Data shown below:

(** A delay that counts: its timer ends it. *)
Lemma timer_ends_delay s ts t : inv s → tasks s = t :: ts → waiting t = true → ends_delay true s.
Proof.
  intros Hi Ht Hw. destruct t as [|w|ab w|? ?|? ?|?|]; try done; [| |by eapply ends_delay_now].
  - eapply (ends_delay_step true true); try done. intros Hi1.
    eapply (ends_delay_step true true); try done. intros Hi2. by eapply ends_delay_now.
  - eapply (ends_delay_step true true); try done. intros Hi1. by eapply ends_delay_now.
Qed.

(** An abort that reached it ends it without the timer. *)
Lemma abort_ends_sleep s ts w :
  inv s → mode (queue s) ≠ LocalQueue.Released → tasks s = Sleeping w :: ts → waiters (abort_notify s) < COUNT - 1 →
  0 < pending (abort_notify s) ∨ permit (abort_notify s) = true ∧ waiters (abort_notify s) = 0 → ends_delay false s.
Proof.
  intros Hi Hm Ht Hc Hab. pose proof (inv_delay s Hi Hm) as Hd. pose proof (di_ok s Hd) as [Hok Hb].
  pose proof (holds_waiters s 0 _ Hd ltac:(by rewrite Ht)) as Hh. pose proof (di_waits s Hd) as Hw. rewrite Ht in Hw.
  apply Forall_cons in Hw as [Hw _]. cbn in Hw, Hh. destruct w as [b|b]; subst b.
  - destruct (permit (abort_notify s)) eqn:Ep.
    + eapply (ends_delay_step false false); [done..| |].
      { cbn. unfold a_register. by rewrite Hb, Z.eqb_refl, Ep. }
      intros Hi1. by eapply ends_delay_now.
    + destruct Hab as [Hp|[? _]]; [|done].
      eapply (ends_delay_step false false); [done..| |].
      { cbn. unfold a_register. rewrite Hb, Z.eqb_refl, Ep. cbn. destruct (Z.ltb_spec (waiters (abort_notify s)) (COUNT - 1)); [|lia].
        rewrite bool_decide_eq_false_2; [done|]. intros E%(f_equal waiters). cbn in E. lia. }
      intros Hi1. eapply (ends_delay_step false false); [done..| |].
      { cbn. unfold a_complete. cbn. rewrite ?Hb, ?Z.eqb_refl. cbn. destruct (Z.eqb_spec (pending (abort_notify s)) 0); [lia|done]. }
      intros Hi2. by eapply ends_delay_now.
  - eapply (ends_delay_step false false); [done..| |].
    { cbn. unfold a_complete. rewrite Hb, Z.eqb_refl. cbn. destruct (Z.eqb_spec (pending (abort_notify s)) 0); [|done]. cbn in Hh. lia. }
    intros Hi1. by eapply ends_delay_now.
Qed.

End of Data shown.

#### [Task to complete]
Check each line of the entries above, and show every one holding the word "done".

#### [Exercise solution]
  intros Hi Ht Hw. destruct t as [|w|ab w|? ?|? ?|?|]; try done; [| |by eapply ends_delay_now].
  - eapply (ends_delay_step true true); try done. intros Hi1.
    eapply (ends_delay_step true true); try done. intros Hi2. by eapply ends_delay_now.
  - eapply (ends_delay_step true true); try done. intros Hi1. by eapply ends_delay_now.
    + eapply (ends_delay_step false false); [done..| |].
    + destruct Hab as [Hp|[? _]]; [|done].
      eapply (ends_delay_step false false); [done..| |].
        rewrite bool_decide_eq_false_2; [done|]. intros E%(f_equal waiters). cbn in E. lia. }
      intros Hi1. eapply (ends_delay_step false false); [done..| |].
      { cbn. unfold a_complete. cbn. rewrite ?Hb, ?Z.eqb_refl. cbn. destruct (Z.eqb_spec (pending (abort_notify s)) 0); [lia|done]. }
  - eapply (ends_delay_step false false); [done..| |].
    { cbn. unfold a_complete. rewrite Hb, Z.eqb_refl. cbn. destruct (Z.eqb_spec (pending (abort_notify s)) 0); [|done]. cbn in Hh. lia. }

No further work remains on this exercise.